Required action -
Restate word for word the entries below, starting with the line with "destruct (match content" and continuing through the line with "split; [apply response_identifiers_safe|done].". Include both of those lines and no others.

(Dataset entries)
(** Decoding a body that was read. *)
Lemma decode_completion_spec m rq r : hr_json r <> JsonTooDeep ->
  match Vercel.decode_completion m rq r with
  | Ok c => completion_ok m c /\ is_blank (text c) = false /\ termination_reason c <> TR_LENGTH
  | Raise e => decoding_error e \/ (e = Exn C_ArithmeticError /\ exists i o, calculate_cost i o m = Raise e) \/
               (isinstance e C_GatewayError = true /\ safe_diag (error_diag e) /\ rejection_ok m e)
  end.
Proof.
  intros Deep.
  assert (Err : forall e, decoding_error e -> decoding_error e \/ (e = Exn C_ArithmeticError /\ exists i o, calculate_cost i o m = Raise e) \/
    (isinstance e C_GatewayError = true /\
    safe_diag (error_diag e) /\ rejection_ok m e)) by (intros; by left).
  unfold Vercel.decode_completion.
  destruct (hr_json r) as [body| |]; cbn [read_json]; rsimpl; [|apply Err; unfold decoding_error; set_solver|done].
  destruct (Vercel.subscript body _) as [choices|e] eqn:E1; rsimpl; [|by eapply Err, subscript_raise].
  destruct (Vercel.first_item choices) as [choice|e] eqn:E2; rsimpl; [|by eapply Err, first_item_raise].
  destruct (Vercel.subscript choice _) as [message|e] eqn:E3; rsimpl; [|by eapply Err, subscript_raise].
  destruct (Vercel.subscript message _) as [content|e] eqn:E4; rsimpl; [|by eapply Err, subscript_raise].
  destruct (match content with PJStr s => _ | _ => _ end) as [txt|e] eqn:E5; rsimpl.
  2: { apply Err. destruct content; inv_result; unfold decoding_error; set_solver. }
  cbv zeta. set (usage := default PJNull _).
  unfold guard_else. destruct (match usage with PJObj u => _ | _ => _ end); rsimpl.
  2: { right; right. split; [by vm_compute|]. split; [apply response_identifiers_safe|done]. }
  destruct (Vercel.token_count (Vercel.obj_get (Some usage) "prompt_tokens")) as [i|] eqn:Ei; rsimpl;
    [|apply Err; unfold decoding_error; set_solver].
  destruct (Vercel.token_count (Vercel.obj_get (Some usage) "completion_tokens")) as [o|] eqn:Eo; rsimpl;
    [|apply Err; unfold decoding_error; set_solver].
  destruct (calculate_cost i o m) as [cost|e] eqn:Ec; rsimpl;
    [|destruct (calculate_cost_raise _ _ _ _ Ec) as [D|D]; [by apply Err|right; left; eauto]].
  destruct (Vercel.termination choice) as [t pt].
  set (c := mk_InferenceResponse _ _ _ _ _ _ _ _ _).
  destruct (InferenceResponse_validate c) as [[]|msg] eqn:Ev; cbn [validated]; rsimpl;
    [|apply Err; unfold decoding_error; set_solver].
  assert (Hc : completion_ok m c).
  { repeat split; try done; by eapply token_count_nonneg. }
  destruct (is_blank txt) eqn:Eb.
  - right; right. split; [by vm_compute|]. split; [apply completion_diagnostics_safe|].
    intros c' [= <-]. split; [done|]. by left.
  - destruct (decide (t = TR_LENGTH)) as [->|Ht].
    + rewrite bool_decide_eq_true_2 by done. right; right. split; [by vm_compute|].
      split; [apply completion_diagnostics_safe|]. intros c' [= <-]. split; [done|]. by right.
    + by rewrite bool_decide_eq_false_2.
Qed.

Answer -
  destruct (match content with PJStr s => _ | _ => _ end) as [txt|e] eqn:E5; rsimpl.
  2: { apply Err. destruct content; inv_result; unfold decoding_error; set_solver. }
  cbv zeta. set (usage := default PJNull _).
  unfold guard_else. destruct (match usage with PJObj u => _ | _ => _ end); rsimpl.
  2: { right; right. split; [by vm_compute|]. split; [apply response_identifiers_safe|done]. }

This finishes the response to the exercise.